PALM SPRINGS, Calif. - California's extended drought has impacted the efforts of local water agencies to recharge the Coachella Valley's underground water aquifer.
But local water managers say this dry desert area is doing much better than the state as a whole when it comes to future water supplies.
A shortage of rain and snow has dried up water recharge ponds operated jointly by the Coachella Valley Water District and the Desert Water Agency.
200 acres of ponds in northwest Palm Springs send water directly back into the aquifer during wetter years.
But Craig Ewing of the Desert Water Agency said, "That's not the case today. It is dry."
Ewing continued, "And it is dry because there is not water coming off the Colorado River."
A state aqueduct, which feeds the ponds, has been shut off because of the drought.
That means up to 200 acre feet of water isn't soaking back into the Coachella Valley's aquifer there each day, enough water to serve the needs of 400 homes for a year.
The White Water River is dry for the most part, flowing at just a trickle.
A state aqueduct in the White Water Canyon has been turned off and is no longer feeding the river which in turn flows to the Palm Springs recharge ponds.
The only water in the river now is a smattering of local rain and snowmelt.
Local water managers say the drought is a real concern for the aquifer, but they're not too concerned.
The spigots are wide open, and the water is flowing out fast at the Coachella Valley Water District's Levy Recharge Facility in La Quinta.
Board President, John Powell Jr. said, "You're seeing over a foot of water a day percolating down into the aquifer."
Powell said this operation is at full capacity, despite the drought in California, and soaking 35,000 acre feet of water into the aquifer a year.
That's enough water to provide for 70,000 homes for a year.
Powell said, "We're actually seeing water levels increase because of this recharge effort."
Another concern is sinking soil, subsidence around the central and east valley.
There are slumps where too much water is being pumped from the ground.
One is in Palm Desert in the Rancho Las Palmas area bounded by Monterey Avenue on the east, Fred Waring Drive and Highway 111 on the south and Bob Hope Drive on the west.
There are three slumps in Indian Wells east of Eldorado between Highway 111 and the mountainsides, and wide-spread subsidence in La Quinta again along the mountains throughout the community, primarily under golf courses.
To the west of the Coachella Valley, the water situation in Cabazon is more tenuous.
Water managers there say the water table is dropping by a foot a year on average.
The Cabazon Water District cut service to the Nestlé Arrowhead water bottling plant in 2010 because it used so much water.
But Nestlé simply dug its own water well instead.
It's also tapped a spring in Millard Canyon, water that's no longer flowing into the aquifer.
Cabazon Water District General Manager Calvin Louie said, "Theoretically it would come back down and recharge the Cabazon Basin.
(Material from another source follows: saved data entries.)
(* ===== verification/Sha256.v ===== *)
(** * SHA-256 ([crypto/sha256])

    The digest behind every commitment, routing token and outbox identifier,
    as an executable function on byte strings, checked on the published test
    vectors.  Nothing is proved about collisions: theorems that go through the
    digest say which two messages would have to collide. *)
From S2P Require Import Prelude GoText.
Open Scope string_scope.
Open Scope Z_scope.

Definition w32 (z : Z) : Z := Z.land z 0xFFFFFFFF.
Definition rotr (n x : Z) : Z := w32 (Z.lor (Z.shiftr x n) (Z.shiftl x (32 - n))).

Definition ch (x y z : Z) : Z := Z.lxor (Z.land x y) (Z.land (Z.lxor x 0xFFFFFFFF) z).
Definition maj (x y z : Z) : Z :=
  Z.lxor (Z.lxor (Z.land x y) (Z.land x z)) (Z.land y z).
Definition bsig0 (x : Z) : Z := Z.lxor (Z.lxor (rotr 2 x) (rotr 13 x)) (rotr 22 x).
Definition bsig1 (x : Z) : Z := Z.lxor (Z.lxor (rotr 6 x) (rotr 11 x)) (rotr 25 x).
Definition ssig0 (x : Z) : Z := Z.lxor (Z.lxor (rotr 7 x) (rotr 18 x)) (Z.shiftr x 3).
Definition ssig1 (x : Z) : Z := Z.lxor (Z.lxor (rotr 17 x) (rotr 19 x)) (Z.shiftr x 10).

(** The constants as FIPS 180-4 defines them: the first 32 bits of the
    fractional parts of the cube roots of the first 64 primes, and of the square
    roots of the first eight.  [root k n i] refines a lower bound of the [k]-th
    root of [n] bit by bit. *)
Fixpoint root (k n : Z) (i : nat) (acc : Z) : Z :=
  match i with
  | O => acc
  | S i =>
      let acc' := acc + 2 ^ Z.of_nat i in
      root k n i (if acc' ^ k <=? n then acc' else acc)
  end.
Definition root_fraction (k p : Z) : Z := w32 (root k (p * 2 ^ (32 * k)) 40 0).

Definition is_prime (n : nat) : bool :=
  forallb (fun d => negb (Nat.modulo n d =? 0)%nat) (seq 2 (n - 2)).
Definition primes : list Z := Eval vm_compute in
  (Z.of_nat <$> List.filter is_prime (seq 2 310)).

Definition round_constants : list Z := Eval vm_compute in root_fraction 3 <$> take 64 primes.

Definition digest_state : Type := Z * Z * Z * Z * Z * Z * Z * Z.

Definition initial_state : digest_state := Eval vm_compute in
  match root_fraction 2 <$> primes with
  | a :: b :: c :: d :: e :: f :: g :: h :: _ => (a, b, c, d, e, f, g, h)
  | _ => (0, 0, 0, 0, 0, 0, 0, 0)
  end.

Definition round (st : digest_state) (kw : Z * Z) : digest_state :=
  let '(a, b, c, d, e, f, g, h) := st in
  let t1 := h + bsig1 e + ch e f g + kw.1 + kw.2 in
  let t2 := bsig0 a + maj a b c in
  (w32 (t1 + t2), a, b, c, w32 (d + t1), e, f, g).

(** The message schedule, most recent word first. *)
Fixpoint extend (n : nat) (ws : list Z) : list Z :=
  match n with
  | O => ws
  | S n =>
      extend n (w32 (ssig1 (nth 1 ws 0) + nth 6 ws 0 + ssig0 (nth 14 ws 0) + nth 15 ws 0) :: ws)
  end.

Definition compress (st : digest_state) (block : list Z) : digest_state :=
  let ws := rev (extend 48 (rev block)) in
  let '(a, b, c, d, e, f, g, h) := st in
  let '(a', b', c', d', e', f', g', h') := fold_left round (zip round_constants ws) st in
  (w32 (a + a'), w32 (b + b'), w32 (c + c'), w32 (d + d'),
   w32 (e + e'), w32 (f + f'), w32 (g + g'), w32 (h + h')).

(** Big-endian words of a padded message. *)
Fixpoint words (s : string) : list Z :=
  match s with
  | String a (String b (String c (String d s))) =>
      (code a * 16777216 + code b * 65536 + code c * 256 + code d) :: words s
  | _ => []
  end.

Fixpoint blocks (n : nat) (ws : list Z) (st : digest_state) : digest_state :=
  match n with
  | O => st
  | S n => blocks n (drop 16 ws) (compress st (take 16 ws))
  end.

Fixpoint zeros (n : nat) : string :=
  match n with O => "" | S n => String "000" (zeros n) end.

Definition padded (s : string) : string :=
  s ++ String "128" (zeros (Z.to_nat ((55 - len s) mod 64)) ++ be 8 (8 * len s)).

Definition sha256 (s : string) : string :=
  let p := padded s in
  let '(a, b, c, d, e, f, g, h) :=
    blocks (Z.to_nat (len p / 64)) (words p) initial_state in
  be 4 a ++ be 4 b ++ be 4 c ++ be 4 d ++ be 4 e ++ be 4 f ++ be 4 g ++ be 4 h.

(** The hexadecimal digest, and the commitment text over it. *)
Definition sha256_hex (s : string) : string := hex (sha256 s).
Definition sha256_text (s : string) : string := "sha256:" ++ sha256_hex s.

Example sha256_empty :
  sha256_hex "" = "e3b0c44298fc1c149afbf4c8996fb92427ae41e4649b934ca495991b7852b855".
Proof. vm_compute. reflexivity. Qed.
Example sha256_abc :
  sha256_hex "abc" = "ba7816bf8f01cfea414140de5dae2223b00361a396177a9cb410ff61f20015ad".
Proof. vm_compute. reflexivity. Qed.
Example sha256_two_blocks :
  sha256_hex "abcdbcdecdefdefgefghfghighijhijkijkljklmklmnlmnomnopnopq"
  = "248d6a61d20638b8e5c026930c3e6039a33ce45964ff2167f6ecedd419db06c1".
Proof. vm_compute. reflexivity. Qed.

(** ** Shape of a digest *)
Lemma len_sha256 s : len (sha256 s) = 32.
Proof.
  unfold sha256. destruct (blocks _ _ _) as [[[[[[[a b] c] d] e] f] g] h].
  by rewrite !len_app, !len_be.
Qed.

Lemma nibble_hex z : 0 <= z < 16 -> is_lower_hex (nibble z) = true.
Proof.
  intros. unfold nibble, is_lower_hex, is_digit, in_range.
  destruct (Z.ltb_spec z 10); rewrite code_of_code by lia;
    apply orb_true_iff; rewrite !andb_true_iff; lia.
Qed.

Lemma all_hex s : all_chars is_lower_hex (hex s) = true.
Proof.
  induction s as [|a s IH]; cbn [hex all_chars]; [done|].
  pose proof (code_range a).
  rewrite !nibble_hex, IH; [done|apply Z.mod_pos_bound; lia|].
  split; [apply Z.div_pos; lia|apply Z.div_lt_upper_bound; lia].
Qed.

Lemma len_hex s : len (hex s) = 2 * len s.
Proof. unfold len. induction s as [|a s IH]; cbn -[Z.mul]; lia. Qed.

(** Every digest has the two textual shapes the validators check. *)
Lemma sha256_hex64 s : hex64 (sha256_hex s) = true.
Proof.
  unfold hex64, sha256_hex. by rewrite len_hex, len_sha256, all_hex.
Qed.

Lemma sha256_text_pattern s : sha256_pattern (sha256_text s) = true.
Proof. unfold sha256_pattern, sha256_text. rewrite strip_prefix_app. apply sha256_hex64. Qed.

Lemma nibble_inj z w : 0 <= z < 16 -> 0 <= w < 16 -> nibble z = nibble w -> z = w.
Proof.
  intros Hz Hw H. apply (f_equal code) in H. unfold nibble in H.
  destruct (Z.ltb_spec z 10), (Z.ltb_spec w 10); rewrite !code_of_code in H by lia; lia.
Qed.

Lemma hex_inj s t : hex s = hex t -> s = t.
Proof.
  revert t. induction s as [|a s IH]; intros [|b t]; cbn [hex]; try done.
  intros H. injection H as H1 H2 H3. pose proof (code_range a). pose proof (code_range b).
  assert (forall c, 0 <= c < 256 -> 0 <= c / 16 < 16 /\ 0 <= c mod 16 < 16) as Hr.
  { intros c Hc. Z.to_euclidean_division_equations; lia. }
  apply nibble_inj in H1; [|apply Hr; lia..]. apply nibble_inj in H2; [|apply Hr; lia..].
  rewrite (IH _ H3). f_equal. apply code_inj.
  rewrite (Z.div_mod (code a) 16), (Z.div_mod (code b) 16) by lia. congruence.
Qed.

Lemma sha256_hex_eq s t : sha256_hex s = sha256_hex t -> sha256 s = sha256 t.
Proof. apply hex_inj. Qed.

#[export] Hint Resolve sha256_hex64 sha256_text_pattern : snag.
#[global] Arguments sha256 : simpl never.
#[global] Arguments sha256_hex : simpl never.

(** Two different messages with one digest. *)
Definition collision (x y : string) : Prop := x <> y /\ sha256 x = sha256 y.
And again theoretically it would flow downstream to Coachella."
Louie says Nestlé and the Morongo Tribe won't tell them how much water they're taking, making water management for the common aquifer even more difficult.
Water managers say the Coachella Valley is doing pretty good overall when it comes to water supplies, water agencies putting back in just as much water as we've been pumping out over the past 10 years, even with the drought.
Ewing said, "Now we have an aquifer which provides us with a huge savings account of water if you will, which allows us to get past even significant drought, multi year droughts."
Powell said, "This isn't something you want to look at in any one year. You want to look at it over a period of multiple years and use averages."
The Levy Recharge Plant has been so successful some subsidence in the La Quinta area has been reversed, the ground has actually risen in some places.
As for the future, stopping new development isn't the answer, managers say.
Ewing said new projects tend to be more water efficient, opting for drought tolerant landscaping than older developments which often feature large green lawns which also require much more water.
News Channel 3 contacted Nestlé Waters North America and the Morongo Band of Mission Indians for comment.
Nestlé Waters North America issued a statement saying, "We share concerns about the severity of California's drought and have taken steps to increase efficiencies resulting in a 19% reduction in the water used in the production of our products from 2010 to 2013. We remain committed to using water resources responsibly to ensure their long-term viability, as we have done here for more than 25 years. No one in California, ourselves included, is immune to the effects of the drought and, in light of the current situation, we continue to adapt our operations to ensure we make the most efficient use of this precious resource."
The Morongo Band of Mission Indians responded to Cabazon Water District concerns by saying the water under reservation land belongs to the tribe.
It says the U.S. Geological Survey believes lowering groundwater levels are most likely due to the drought, and the amount of water the Arrowhead plant uses is relatively small when compared to other water users.
The tribe said the water plant's take from the Millard Spring is less than what one golf course would use.
The tribe also said it has a long history of environmental stewardship which includes water conservation programs on the reservation and in its business enterprises, a groundwater recharge program and strict monitoring of tribal water resources, including the Arrowhead plant, to ensure these water resources remain viable for future generations.
News Channel 3's original report stated the tribe had not responded to our story by air time. The tribe had responded, but the response had not been received. We regret the omission.